Information given:

Lemma waiting_run :
  client_run c0 (([] ++ extended_offer 4 (extended_share 31) c0)
                 ++ standard_offer 4 (standard_share 32) c1)
    (([] ++ out_of h1) ++ out_of h2) c2.
Proof.
  eapply run_step; [eapply run_step; [apply run_start|]|];
    [eapply step_extended; apply done_pair; vm_eq|eapply step_standard; apply done_pair; vm_eq].
Qed.

Lemma example_run :
  client_run c0 ((((([] ++ extended_offer 4 (extended_share 31) c0)
                 ++ standard_offer 4 (standard_share 32) c1)) ++ [])
                 ++ extended_offer 4 (extended_share 99) c3)
    (((([] ++ out_of h1) ++ out_of h2) ++ out_of h3) ++ out_of h4) c4.
Proof.
  eapply run_step; [eapply run_step; [apply waiting_run|]|].
  - eapply (step_acknowledged _ id 7 3 55); [by intros|]. apply done_pair. vm_eq.
  - eapply step_extended. apply done_pair. vm_eq.
Qed.

Lemma shares_submitted_at_most_once_witness :
  let out := ((([] ++ out_of h1) ++ out_of h2) ++ out_of h3) ++ out_of h4 in
  length (submitted out) = 3%nat ∧
  (bare <$> submitted out) ⊆+ ((((([] ++ extended_offer 4 (extended_share 31) c0)
                 ++ standard_offer 4 (standard_share 32) c1)) ++ [])
                 ++ extended_offer 4 (extended_share 99) c3).
Proof.
  split; [vm_eq|].
  eapply (shares_submitted_at_most_once c0 _ _ c4); [vm_eq|vm_eq| |exact example_run]. unfold N.lt. vm_eq.
Defined.

Lemma cached_shares_are_pending_witness :
  cached_shares c2 !! 11 = Some (default [] (cached_shares c2 !! 11)) ∧
  length (default [] (cached_shares c2 !! 11)) = 2%nat ∧
  template_id_to_upstream_job_id c2 !! 11 = None.
Proof.
  assert (E : cached_shares c2 !! 11 = Some (default [] (cached_shares c2 !! 11))) by vm_eq.
  split; [exact E|]. split; [vm_eq|].
  by destruct (cached_shares_are_pending c0 _ _ c2 11 _ eq_refl waiting_run E).
Defined.

Lemma acknowledged_job_submits_witness :
  ∃ out c', handle_set_custom_mining_job_success id 7 3 55 c2 = Done (Ok out, c') ∧
    length (submitted out) = 2%nat ∧ cached_shares c' !! 11 = None.
Proof.
  destruct (acknowledged_job_submits id 7 3 55 c2 declared [] custom [] tip
    (default [] (cached_shares c2 !! 11)) toy_laws) as (out & c' & E & Hs & _ & _ & Hc & _);
    [unfold N.lt; vm_eq|vm_eq..|].
  exists out, c'. split; [exact E|]. split; [rewrite Hs; vm_eq|].
  rewrite Hc. apply lookup_delete_eq.
Defined.

Lemma extended_share_routed_witness :
  ∃ out c', handle_submit_shares_extended 4 (extended_share 31) c0 = Done (Ok out, c') ∧
    submitted out = [].
Proof.
  destruct (extended_share_routed 4 (extended_share 31) c0 tip miner [x00; x01] [x05] [x00; x01]
    0 [] 11) as (out & c' & E & Hs & _);
    [vm_eq|vm_eq|vm_eq|vm_eq|vm_eq|vm_eq|vm_compute; lia|vm_compute; lia|vm_eq|].
  by exists out, c'.
Defined.
End ShareExamples.
(* ===== verification/JdClient.v ===== *)
(** * JD client: talking to the JD server
    ([miner-apps/jd-client/src/lib/channel_manager/jd_message_handler.rs],
    [utils.rs], [jd_mode.rs]; [stratum-apps/src/coinbase_output_constraints.rs])

    The client's handlers of the JD server's messages, over the state of
    [ShareForward]; its operating mode, the state of its upstream channel and
    the [SetupConnection] messages it opens its three connections with. *)
From S2P Require Import Prelude SharedMap Bitcoin JobDeclarator Setup ShareCache ServerChannels ShareForward.

Section jds.
Context (txout_size : TxOut → N) (coinbase_sigop_cost : list TxOut → N).

(** ** Messages from the JD server *)
Context `{ChannelsSv2}.
(** [consensus::deserialize] of a vector of outputs; whether a
    [SetCustomMiningJob] fits a frame. *)
Context (deserialize_txouts : list byte → option (list TxOut))
  (frame_fits : SetCustomMiningJob → bool).

(** Which of the outgoing channels still have a receiver. *)
Record Io : Type := { upstream_open : bool; jd_open : bool; tp_open : bool }.

Definition set_jds (c : Client) outputs tokens store factory : Client :=
  {| downstream := downstream c; vardiff := vardiff c;
     sequence_number_factory := sequence_number_factory c;
     last_new_prev_hash := last_new_prev_hash c; allocate_tokens := tokens;
     last_declare_job_store := store;
     template_id_to_upstream_job_id := template_id_to_upstream_job_id c;
     downstream_channel_id_and_job_id_to_template_id :=
       downstream_channel_id_and_job_id_to_template_id c;
     coinbase_outputs := outputs; upstream_channel := upstream_channel c;
     job_factory := factory; cached_shares := cached_shares c |}.

(** [handle_allocate_mining_job_token_success]. *)
Definition handle_allocate_mining_job_token_success (io : Io) (msg : TokenGrant) (c : Client)
    : Handled :=
  let changed := bool_decide (coinbase_outputs c ≠ tg_coinbase_outputs msg) in
  let c' := set_jds c (tg_coinbase_outputs msg) (allocate_tokens c ++ [msg])
              (last_declare_job_store c) (job_factory c) in
  if changed then
    match deserialize_txouts (tg_coinbase_outputs msg) with
    | None => (Err (shutdown BitcoinEncodeError), c')
    | Some outputs =>
        let max_additional_size := sumN txout_size outputs in
        let max_additional_sigops := as_u16 (coinbase_sigop_cost outputs) in
        if tp_open io
        then (Ok [TemplateProvider (MsgCoinbaseOutputConstraints (as_u32 max_additional_size)
                                      max_additional_sigops)], c')
        else (Err (shutdown ChannelErrorSender), c')
    end
  else (Ok [], c').

(** [handle_declare_mining_job_error]. *)
Definition handle_declare_mining_job_error (error_code : string) (c : Client) : Handled :=
  if decide (error_code = ERROR_CODE_DECLARE_MINING_JOB_STALE_CHAIN_TIP)
  then (Ok [], c) else (Err (fallback DeclareMiningJobRefused), c).

Definition with_custom_job (dj : DeclaredJob) (custom : SetCustomMiningJob) : DeclaredJob :=
  {| dj_declare_mining_job := dj_declare_mining_job dj; dj_template := dj_template dj;
     dj_prev_hash := dj_prev_hash dj; dj_set_custom_mining_job := Some custom;
     dj_coinbase_output := dj_coinbase_output dj; dj_tx_list := dj_tx_list dj |}.

(** [handle_declare_mining_job_success]. *)
Definition handle_declare_mining_job_success (io : Io) (request_id : N)
    (new_mining_job_token : list byte) (c : Client) : Handled :=
  match SharedMap.get_cloned (last_declare_job_store c) request_id with
  | None => (Err (log (LastDeclareJobNotFound request_id)), c)
  | Some dj =>
      match dj_prev_hash dj with
      | None => (Err (log LastNewPrevhashNotFound), c)
      | Some prevhash =>
          match deserialize_outputs (dj_coinbase_output dj) with
          | None => (Err (shutdown ChannelManagerHasBadCoinbaseOutputs), c)
          | Some outputs =>
              match upstream_channel c, job_factory c with
              | Some up, Some factory =>
                  let '(built, factory') :=
                    new_custom_job factory (up_channel_id up) request_id new_mining_job_token
                      prevhash (dj_template dj) outputs (up_full_extranonce_size up) in
                  let c1 := set_jds c (coinbase_outputs c) (allocate_tokens c)
                              (last_declare_job_store c) (Some factory') in
                  match built with
                  | None => (Err (log FailedToCreateCustomJob), c1)
                  | Some custom =>
                      let '(updated, store) :=
                        SharedMap.with_mut (last_declare_job_store c1) request_id
                          (λ dj, (tt, with_custom_job dj custom)) in
                      let c2 := set_jds c1 (coinbase_outputs c1) (allocate_tokens c1) store
                                  (job_factory c1) in
                      match updated with
                      | None => (Err (log (LastDeclareJobNotFound request_id)), c2)
                      | Some tt =>
                          if negb (frame_fits custom) then (Err (shutdown FramingSv2), c2)
                          else if upstream_open io
                          then (Ok [Upstream (MsgSetCustomMiningJob custom)], c2)
                          else (Err (fallback ChannelErrorSender), c2)
                      end
                  end
              | _, _ => (Err (log FailedToCreateCustomJob), c)
              end
          end
      end
  end.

Exercise brief: Using the listing above, copy exactly the line that contains "else (Ok [], c').", the line that contains "then (Ok [], c)", and each line that falls between them.

Output for this exercise:
  else (Ok [], c').

(** [handle_declare_mining_job_error]. *)
Definition handle_declare_mining_job_error (error_code : string) (c : Client) : Handled :=
  if decide (error_code = ERROR_CODE_DECLARE_MINING_JOB_STALE_CHAIN_TIP)
  then (Ok [], c) else (Err (fallback DeclareMiningJobRefused), c).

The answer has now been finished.